After wracking my brain to remember how expected values work, I had figured this out. I also noticed that in our model it so happens that
probablitiyOfBlackWinning=yourPointsIfBlackWins
and
probabilityOfWhiteWinning=yourPointsIfWhiteWins, which means the expression really simplifies to

E = probablitiyOfBlackWinning^2 + (1 - probablitiyOfBlackWinning)^2

And I was trying to prove analytically that E > 1/2, but I couldn’t do it.

I have no idea what you were doing here :laughing:

I had the thought that, if wanting to explore and develop this method more, the question we really need to focus on and investigate is “if my guess for probablitiyOfBlackWinning is better, how exactly does that affect the result?”
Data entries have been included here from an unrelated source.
Lemma or_spec n : or_ok n.
Proof.
  induction n as [|n IH]; intros a b Ha Hb Hn; [pose proof (csize_pos a); lia|].
  pose proof (csize_pos b) as Hpos. destruct (is_chain b) eqn:Hc; cycle 1.
  { destruct (or_not_chain (S n) a b) as (s & Hs & [? ? ?]); [done|done|done|lia|]. exists s. split_and!; [done|done|lia|done]. }
  destruct b as [|d ts| |]; try done. destruct (proper_chain _ _ Hb) as [Hne (_ & _ & Hp & Hl)%startable_chain].
  destruct (unchain_spec allow d ts Hl Hp) as (us & Hus & Her).
  assert (proper a = true → ∃ s, signature_or allow a (Chain d ts) = Ok s ∧ proper s = true ∧
    (csize s ≤ csize a + 2 * csize (Chain d ts))%nat ∧ ∀ xs, eval s xs = eval (Chain d ts) (input xs (eval a xs))) as Hsig.
  { intros Hpa. unfold signature_or. rewrite Hus. exists (new_chain (a :: us)).
    pose proof (λ xs, prepend_chain a d ts us xs Hpa Hb Her) as H. split_and!; [done|apply (H [])| |apply H].
    destruct (H []) as (_ & ? & _). lia. }
  destruct a as [na da|da tsa|da tsa|da h bd]; cbn [or_ is_empty_group].
  - destruct Ha as [Ha|]; [by apply Hsig|done].
  - rewrite Hus. cbn [obind]. pose proof (erase_sum _ _ Her) as Hsum.
    destruct (fold_or n us (Chain da tsa)) as (s & -> & Hps & Hss & He).
    + intros a b Hb' ? ? ?. by apply IH.
    + done.
    + by rewrite (erase_proper _ _ Her).
    + rewrite Hsum. simpl in *. lia.
    + exists s. split_and!; [done|apply Hps; right; by intros ->; destruct ts|rewrite Hsum in Hss; simpl in *; lia|].
      intros xs. apply proper_chain in Hb as [_ (Hda & Hdi & _ & _)%startable_chain].
      rewrite He, (eval_seq_same _ _ _ _ us ts Her), (eval_chain _ _ d) by done. by apply eval_seq_input.
  - destruct Ha as [Ha|]; [|done]. destruct (composes_group da tsa (Chain d ts) Ha Hb) as [? ? ?].
    eexists. split_and!; [done|done|lia|done].
  - destruct Ha as [Ha|]; [by apply Hsig|done].
Qed.
(** C2: for canvases in normal form, [a | b] is a canvas in normal form that does
    what [a] does and then [b]: it returns (the recursion ends), and called with any
    arguments it computes what [b] computes when called with the value of [a].
    In normal form ([proper]) means that every group in the canvas has two members
    or more, and every chain in it has a task, no arguments of its own and is not
    immutable; [a] may also be the empty chain to start from.  Within that, all
    combinations of tasks, chains, groups and chords are covered, and the bodies
    that take up what follows a chord.  Outside of it the statement does not hold:
    a group of one task is unrolled on one side only
    ([single_group_not_associative]), and the copy of an immutable chain takes
    arguments ([chain_clone_loses_immutable]). *)
Theorem or_composes n a b :
  startable a → proper b = true → (csize a + 3 * csize b ≤ n)%nat →
  ∃ s, or_ allow n a b = Ok s ∧ proper s = true ∧ ∀ xs, eval s xs = eval b (input xs (eval a xs)).
Proof. intros Ha Hb Hn. destruct (or_spec n a b Ha Hb Hn) as (s & ? & ? & _ & ?). by exists s. Qed.

(** [chain(x, y, z)] calls the tasks one after the other, each with the value of
    the one before. *)
Theorem chain_new_composes n ts :
  ts ≠ [] → forallb proper ts = true → (1 + 3 * sum_list (map csize ts) ≤ n)%nat →
  ∃ s, chain_new allow n ts = Ok s ∧ proper s = true ∧ ∀ xs, eval s xs = eval_seq xs None ts.
Proof.
  intros Hne Hp Hn. destruct (fold_or n ts (new_chain [])) as (s & Hs & Hps & _ & He);
    [intros a b _; apply or_spec|by right|done|simpl; lia|].
  exists s. split_and!; [done|by apply Hps; right|exact He].
Qed.

(** For canvases in normal form the operator is associative in what is computed:
    it does not matter how a workflow is put together. *)
Theorem or_assoc n a b c :
  startable a → proper b = true → proper c = true → (csize a + 6 * (csize b + csize c) ≤ n)%nat →
  ∃ ab bc l r, or_ allow n a b = Ok ab ∧ or_ allow n ab c = Ok l ∧ or_ allow n b c = Ok bc ∧ or_ allow n a bc = Ok r ∧
    ∀ xs, eval l xs = eval r xs.
Proof.
  intros Ha Hb Hc Hn.
  destruct (or_spec n a b) as (ab & Hab & Pab & Sab & Eab); [done|done|lia|].
  destruct (or_spec n b c) as (bc & Hbc & Pbc & Sbc & Ebc); [by left|done|lia|].
  destruct (or_spec n ab c) as (l & Hl & Pl & Sl & El); [by left|done|lia|].
  destruct (or_spec n a bc) as (r & Hr & Pr & Sr & Er); [done|done|lia|].
  exists ab, bc, l, r. split_and!; [done..|]. intros xs. rewrite El, Er, Eab, Ebc.
  by destruct (eval_proper sem vlist b (input xs (eval a xs)) Hb) as [v ->].
Qed.
End Or.

Lemma dict_get_truthy_set (o : pydict string (oval V)) k k' v : k ≠ k' → dict_get (truthy_set o k v) k' = dict_get o k'.
Proof. intros H. destruct v; simpl; [by apply dict_get_set_ne|done]. Qed.

Lemma dict_get_unless_ne (o : pydict string (oval V)) k k' v : k ≠ k' → dict_get (unless_set o k v) k' = dict_get o k'.
Proof. intros H. unfold unless_set. destruct (dict_in o k); [done|by apply dict_get_truthy_set]. Qed.

Lemma dict_get_unless_eq (o : pydict string (oval V)) k v :
  dict_get (unless_set o k v) k = match dict_get o k with Some x => Some x | None => v end.
Proof. unfold unless_set, dict_in. destruct (dict_get o k) eqn:E; [done|]. destruct v; simpl; [apply dict_get_set_eq|done]. Qed.

Lemma freeze_options d id root parent group chord index oid new :
  let '(d', tid) := freeze d id root parent group chord index oid new in
  tid = default (default new id) (dict_get (options d) "task_id") ∧
  dict_get (options d') "task_id" = Some tid ∧
  dict_get (options d') "reply_to" = Some (default oid (dict_get (options d) "reply_to")) ∧
  dict_get (options d') "group_id" = match dict_get (options d) "group_id" with Some g => Some g | None => group end ∧
  args d' = args d ∧ kwargs d' = kwargs d ∧ immutable d' = immutable d.
Proof.
  unfold freeze. destruct (dict_get (options d) "task_id") as [tid|] eqn:E; cbn [options args kwargs immutable default];
    split_and!; try done;
    repeat first [rewrite dict_get_truthy_set by done | rewrite dict_get_unless_ne by done | rewrite dict_get_unless_eq
                 | rewrite dict_get_set_ne by done | rewrite dict_get_set_eq]; try done; by destruct (dict_get (options d) "reply_to").
Qed.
This has changed to be 1-game ratings periods, and as I understand it (or so I hope) it uses special volatility calculations for games closer or further apart from each other like Lichess does

I’d imagine you’d have to write a whole new ratings system, theoretically it should fit to each player for whatever rate they play at (as opposed to glicko-1 which had it as a constant), but the effects of volatility on Ratings Deviation should already be time-dependent as-is (this is one of the things I griped about constantly during the “sliding window” system)

1 Like

Whoops, sorry, I edited the part of my comment you quoted after you had already quoted it :laughing:

By the way, since I have you here, can I ask your opinion on what I said here?